+++ THE DATA +++

(** ** Bulk status *)

(** C7: [get_all_users_status] has an entry for exactly the stored keys;
    each entry is computed from the stored window start and count as they
    are, with no expiry check; the limiter is left untouched.  So for a
    stored window that has expired the bulk report still shows the old
    count, while [get_status] called right after shows a fresh window. *)
Theorem bulk_status_reads_stored_windows clock self :
  (∀ k, (get_all_users_status clock self).1 !! k =
        match user_requests self !! k with
        | Some (w, c) =>
            Some {| UserStatus.requests_made := c;
                    UserStatus.requests_remaining := (max_requests self - c)%Z;
                    UserStatus.time_until_reset :=
                      round2 (window_size self - (clock k - w))%Q |}
        | None => None
        end)
  ∧ dom (get_all_users_status clock self).1 = dom (user_requests self)
  ∧ (get_all_users_status clock self).2 = self
  ∧ (∀ now k w c,
       user_requests self !! k = Some (w, c) →
       (window_size self <= now - w)%Q →
       UserStatus.requests_made <$> (get_all_users_status clock self).1 !! k = Some c
       ∧ Status.requests_made
           (get_status now k (get_all_users_status clock self).2).1 = 0%Z
       ∧ Status.window_start
           (get_status now k (get_all_users_status clock self).2).1 = now).
Proof.
  split; [apply get_all_users_status_lookup|].
  split; [apply get_all_users_status_dom|].
  split; [done|].
  intros now k w c Hk He. rewrite get_all_users_status_lookup, Hk. simpl.
  pose proof (window_of_stored k _ _ Hk) as Hw.
  by rewrite (get_status_expired now k self w c Hw He).
Qed.

Lemma bulk_status_reads_stored_windows_witness :
  user_requests alice_at_limit !! "alice" = Some (100%Q, 5%Z)
  ∧ (window_size alice_at_limit <= 200 - 100)%Q
  ∧ UserStatus.requests_made <$>
      (get_all_users_status (λ _, 200%Q) alice_at_limit).1 !! "alice" = Some 5%Z
  ∧ Status.requests_made
      (get_status 200 "alice"
         (get_all_users_status (λ _, 200%Q) alice_at_limit).2).1 = 0%Z.
Proof.
  assert (H1 : user_requests alice_at_limit !! "alice" = Some (100%Q, 5%Z))
    by reflexivity.
  assert (H2 : (window_size alice_at_limit <= 200 - 100)%Q)
    by (vm_compute; discriminate).
  split; [exact H1|]. split; [exact H2|].
  destruct (bulk_status_reads_stored_windows (λ _, 200%Q) alice_at_limit)
    as (_ & _ & _ & H).
  destruct (H 200%Q "alice" 100%Q 5%Z H1 H2) as (Ha & Hb & _).
  split; [exact Ha | exact Hb].
Defined.

(** ** Construction *)

(** C5: [__init__] raises exactly when [max_requests <= 0] or
    [window_size <= 0], and then yields no limiter; otherwise it yields
    the limiter with the given limits and an empty store.  Every other
    method returns for every limiter and every key: a key that is not
    stored (the empty string as any other) is admitted by [is_allowed]
    and stored, and [get_status] reports an unused window for it. *)
Theorem init_raises_iff_invalid mr ws :
  ((mr ≤ 0)%Z ∨ (ws <= 0)%Q ↔ ∃ msg, __init__ mr ws = inl (ValueError msg))
  ∧ (¬ ((mr ≤ 0)%Z ∨ (ws <= 0)%Q) ↔
       __init__ mr ws =
         inr {| max_requests := mr; window_size := ws; user_requests := ∅ |})
  ∧ ((∃ e, __init__ mr ws = inl e) → ∀ self, __init__ mr ws ≠ inr self)
  ∧ (∀ c self, ∃ r self', step c self = (r, self'))
  ∧ (∀ now k self,
       (0 < max_requests self)%Z →
       user_requests self !! k = None →
       (is_allowed now k self).1 = true
       ∧ is_Some (user_requests (is_allowed now k self).2 !! k)
       ∧ Status.requests_made (get_status now k self).1 = 0%Z
       ∧ Status.requests_remaining (get_status now k self).1 = max_requests self).
Proof.
  assert (Hkeys : ∀ now k self,
       (0 < max_requests self)%Z →
       user_requests self !! k = None →
       (is_allowed now k self).1 = true
       ∧ is_Some (user_requests (is_allowed now k self).2 !! k)
       ∧ Status.requests_made (get_status now k self).1 = 0%Z
       ∧ Status.requests_remaining (get_status now k self).1 = max_requests self).
  { intros now k self Hm Hk.
    destruct (is_allowed_missing now k self Hm Hk) as [Ha Hb].
    split; [exact Ha|]. split; [exact Hb|].
    pose proof (window_of_missing k _ Hk) as Hwo.
    destruct (Qge_bool (now - 0) (window_size self)) eqn:He.
    + apply Qge_bool_true in He. rewrite (get_status_expired _ _ _ _ _ Hwo He).
      simpl. split; lia.
    + apply Qge_bool_false in He. rewrite (get_status_within _ _ _ _ _ Hwo He).
      simpl. split; lia. }
  assert (Hinit : __init__ mr ws =
            if (mr <=? 0)%Z then inl (ValueError "max_requests must be greater than 0")
            else if Qle_bool ws 0
                 then inl (ValueError "window_size must be greater than 0")
                 else inr {| max_requests := mr; window_size := ws;
                             user_requests := ∅ |}) by reflexivity.
  destruct (mr <=? 0)%Z eqn:Em; [apply Z.leb_le in Em | apply Z.leb_gt in Em].
  { split; [|split; [|split; [|split]]].
    - split; [by eauto | by left].
    - split; [intros H; exfalso; apply H; by left | congruence].
    - congruence.
    - intros c self. destruct (step c self) as [r self']; by eauto.
    - exact Hkeys. }
  destruct (Qle_bool ws 0) eqn:Ew.
  { apply Qle_bool_iff in Ew.
    split; [|split; [|split; [|split]]].
    - split; [by eauto | by right].
    - split; [intros H; exfalso; apply H; by right | congruence].
    - congruence.
    - intros c self. destruct (step c self) as [r self']; by eauto.
    - exact Hkeys. }
  assert (Hw : ¬ (ws <= 0)%Q) by (rewrite <- Qle_bool_iff; congruence).
  split; [|split; [|split; [|split]]].
  - split; [intros [?|?]; [lia | done] | intros [? ?]; congruence].
  - split; [done | intros _ [?|?]; [lia | done]].
  - intros [? ?]; congruence.
  - intros c self. destruct (step c self) as [r self']; by eauto.
  - exact Hkeys.
Qed.

Lemma init_raises_iff_invalid_witness :
  (∃ msg, __init__ (-1) 60 = inl (ValueError msg))
  ∧ __init__ 5 60 = inr limiter_5_60
  ∧ (is_allowed 1000 "" limiter_5_60).1 = true.
Proof.
  destruct (init_raises_iff_invalid (-1) 60) as ((Hr & _) & _).
  split; [apply Hr; left; lia|].
  destruct (init_raises_iff_invalid 5 60) as (_ & (Hok & _) & _ & _ & Hk).
  assert (H5 : __init__ 5 60 = inr limiter_5_60).
  { apply Hok. intros [H|H]; [lia | vm_compute in H; by apply H]. }
  split; [exact H5|].
  exact (proj1 (Hk 1000%Q "" limiter_5_60 ltac:(vm_compute; reflexivity) eq_refl)).
Defined.

(** ** Calls within one window *)

Lemma is_allowed_config now k self :
  max_requests (is_allowed now k self).2 = max_requests self
  ∧ window_size (is_allowed now k self).2 = window_size self.
Proof.
  unfold is_allowed. rewrite getitem_window_of.
  destruct (window_of k (user_requests self)) as [w c].
  destruct (Qge_bool (now - w) (window_size self));
    by destruct (_ <? _)%Z.
Qed.

Lemma is_allowed_calls_cons now k cs self :
  is_allowed_calls ((now, k) :: cs) self =
    ((is_allowed now k self).1 :: (is_allowed_calls cs (is_allowed now k self).2).1,
     (is_allowed_calls cs (is_allowed now k self).2).2).
Proof.
  simpl. destruct (is_allowed now k self) as [b self']. simpl.
  by destruct (is_allowed_calls cs self') as [bs self''].
Qed.

(** Calls on [k] at readings inside its stored window [(w, c)]: admitted
    while the count is below the limit, denied after that; the window
    start stays. *)
Lemma calls_within_window k ts : ∀ self w c,
  user_requests self !! k = Some (w, c) →
  Forall (λ t, (t - w < window_size self)%Q) ts →
  (is_allowed_calls (map (λ t, (t, k)) ts) self).1
    = (window_results (max_requests self) c (length ts)).1
  ∧ user_requests (is_allowed_calls (map (λ t, (t, k)) ts) self).2 !! k
    = Some (w, (window_results (max_requests self) c (length ts)).2)
  ∧ max_requests (is_allowed_calls (map (λ t, (t, k)) ts) self).2 = max_requests self
  ∧ window_size (is_allowed_calls (map (λ t, (t, k)) ts) self).2 = window_size self.
Proof.
  induction ts as [|t ts IH]; intros self w c Hk Hts; [done|].
  apply Forall_cons in Hts as [Ht Hts].
  cbn [map length]. rewrite is_allowed_calls_cons. cbn [fst snd window_results].
  pose proof (window_of_stored k _ _ Hk) as Hw.
  pose proof (is_allowed_within t k self w c Hw Ht) as Hstep.
  destruct (is_allowed_config t k self) as [Hm Hs].
  destruct (c <? max_requests self)%Z eqn:Ec.
  - destruct (IH (is_allowed t k self).2 w (c + 1)%Z) as (H1 & H2 & H3 & H4).
    { rewrite Hstep. simpl. apply lookup_insert_eq. }
    { by rewrite Hs. }
    rewrite Hm in H1, H2.
    destruct (window_results (max_requests self) (c + 1) (length ts)) as [bs c'].
    simpl in *. rewrite H1, H2, H3, H4, Hm, Hs, Hstep. done.
  - destruct (IH (is_allowed t k self).2 w c) as (H1 & H2 & H3 & H4).
    { rewrite Hstep. simpl. apply lookup_insert_eq. }
    { by rewrite Hs. }
    rewrite Hm in H1, H2.
    destruct (window_results (max_requests self) c (length ts)) as [bs c'].
    simpl in *. rewrite H1, H2, H3, H4, Hm, Hs, Hstep. done.
Qed.

Lemma first_call_opens_window now k self :
  (0 < max_requests self)%Z →
  user_requests self !! k = None →
  (window_size self <= now)%Q →
  (is_allowed now k self).1 = true
  ∧ user_requests (is_allowed now k self).2 !! k = Some (now, 1%Z).
Proof.
  intros Hm Hk He. pose proof (window_of_missing k _ Hk) as Hw.
  assert (He' : (window_size self <= now - 0)%Q) by lra.
  rewrite (is_allowed_expired now k self _ _ Hw He').
  apply Z.ltb_lt in Hm. rewrite Hm. simpl. by rewrite lookup_insert_eq.
Qed.

(** ** The seven-call scenario *)

(** C4: with [max_requests = 5], [window_size = 60] and a key that is not
    stored, seven [is_allowed] calls on the key that all occur within 60
    seconds of the first return five times [True] and then twice
    [False], and [get_status] after the fifth call, read within the same
    60 seconds, reports no request remaining.  The clock reads seconds
    since the epoch, so the reading [t1] of the first call is at least
    the window size 60, and that call finds the default window [(0, 0)]
    expired. *)
Theorem seven_calls_in_first_window k self t1 t2 t3 t4 t5 t6 t7 ts :
  max_requests self = 5%Z →
  (window_size self == 60)%Q →
  user_requests self !! k = None →
  (60 <= t1)%Q →
  Forall (λ t, (t - t1 < 60)%Q) [t2; t3; t4; t5; t6; t7; ts] →
  (is_allowed_calls
     [(t1, k); (t2, k); (t3, k); (t4, k); (t5, k); (t6, k); (t7, k)] self).1
    = [true; true; true; true; true; false; false]
  ∧ Status.requests_remaining
      (get_status ts k
         (is_allowed_calls [(t1, k); (t2, k); (t3, k); (t4, k); (t5, k)] self).2).1
    = 0%Z.
Proof.
  intros Hm Hs Hk H1 Hts.
  assert (Hin : ∀ t, (t - t1 < 60)%Q →
                     (t - t1 < window_size (is_allowed t1 k self).2)%Q).
  { intros t Ht. rewrite (proj2 (is_allowed_config t1 k self)). lra. }
  destruct (first_call_opens_window t1 k self) as [Hb Hl]; [lia | done | lra |].
  pose proof (proj1 (is_allowed_config t1 k self)) as Hm1. rewrite Hm in Hm1.
  repeat match goal with
         | H : Forall _ (_ :: _) |- _ => apply Forall_cons in H as [? H]
         end.
  split.
  - rewrite is_allowed_calls_cons. cbn [fst snd]. rewrite Hb. f_equal.
    destruct (calls_within_window k [t2; t3; t4; t5; t6; t7]
                (is_allowed t1 k self).2 t1 1%Z Hl) as (Hr & _).
    { repeat constructor; by apply Hin. }
    change (map (λ t, (t, k)) [t2; t3; t4; t5; t6; t7])
      with [(t2, k); (t3, k); (t4, k); (t5, k); (t6, k); (t7, k)] in Hr.
    rewrite Hr, Hm1. reflexivity.
  - rewrite is_allowed_calls_cons. cbn [fst snd].
    destruct (calls_within_window k [t2; t3; t4; t5]
                (is_allowed t1 k self).2 t1 1%Z Hl) as (_ & Hst & Hm5 & Hs5).
    { repeat constructor; by apply Hin. }
    change (map (λ t, (t, k)) [t2; t3; t4; t5])
      with [(t2, k); (t3, k); (t4, k); (t5, k)] in Hst, Hm5, Hs5.
    rewrite Hm1 in Hst, Hm5.
    change (window_results 5 1 (length [t2; t3; t4; t5])).2 with 5%Z in Hst.
    pose proof (window_of_stored k _ _ Hst) as Hw.
    rewrite (get_status_within ts k _ t1 5%Z Hw).
    + cbn [Status.requests_remaining]. rewrite Hm5. reflexivity.
    + rewrite Hs5. by apply Hin.
Qed.

Lemma seven_calls_in_first_window_witness :
  max_requests limiter_5_60 = 5%Z
  ∧ (window_size limiter_5_60 == 60)%Q
  ∧ user_requests limiter_5_60 !! "alice" = None
  ∧ (60 <= 1000)%Q
  ∧ Forall (λ t, (t - 1000 < 60)%Q) [1000; 1001; 1002; 1010; 1059; 1059; 1030]%Q
  ∧ (is_allowed_calls
       [(1000, "alice"); (1000, "alice"); (1001, "alice"); (1002, "alice");
        (1010, "alice"); (1059, "alice"); (1059, "alice")]%Q limiter_5_60).1
    = [true; true; true; true; true; false; false].
Proof.
  assert (H1 : max_requests limiter_5_60 = 5%Z) by reflexivity.
  assert (H2 : (window_size limiter_5_60 == 60)%Q) by reflexivity.
  assert (H3 : user_requests limiter_5_60 !! "alice" = None) by reflexivity.
  assert (H4 : (60 <= 1000)%Q) by (vm_compute; discriminate).
  assert (H5 : Forall (λ t, (t - 1000 < 60)%Q)
                 [1000; 1001; 1002; 1010; 1059; 1059; 1030]%Q)
    by (repeat constructor; vm_compute; reflexivity).
  split; [exact H1|]. split; [exact H2|]. split; [exact H3|].
  split; [exact H4|]. split; [exact H5|].
  exact (proj1 (seven_calls_in_first_window "alice" limiter_5_60
                  1000 1000 1001 1002 1010 1059 1059 1030 H1 H2 H3 H4 H5)).
Defined.

(** ** Independence of keys *)

Lemma is_allowed_frame now A B self :
  A ≠ B →
  user_requests (is_allowed now A self).2 !! B = user_requests self !! B.
Proof.
  intros Hne. unfold is_allowed. rewrite getitem_window_of.
  destruct (window_of A (user_requests self)) as [w c].
  destruct (Qge_bool (now - w) (window_size self));
    destruct (_ <? _)%Z; simpl; by rewrite ?lookup_insert_ne.
Qed.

+++

DIRECTIONS: In the answer, the lines from the first line of the data above through the line containing "are, with no" must appear exactly as written, with nothing else.

RESULT:
(** ** Bulk status *)

(** C7: [get_all_users_status] has an entry for exactly the stored keys;
    each entry is computed from the stored window start and count as they
    are, with no expiry check; the limiter is left untouched.  So for a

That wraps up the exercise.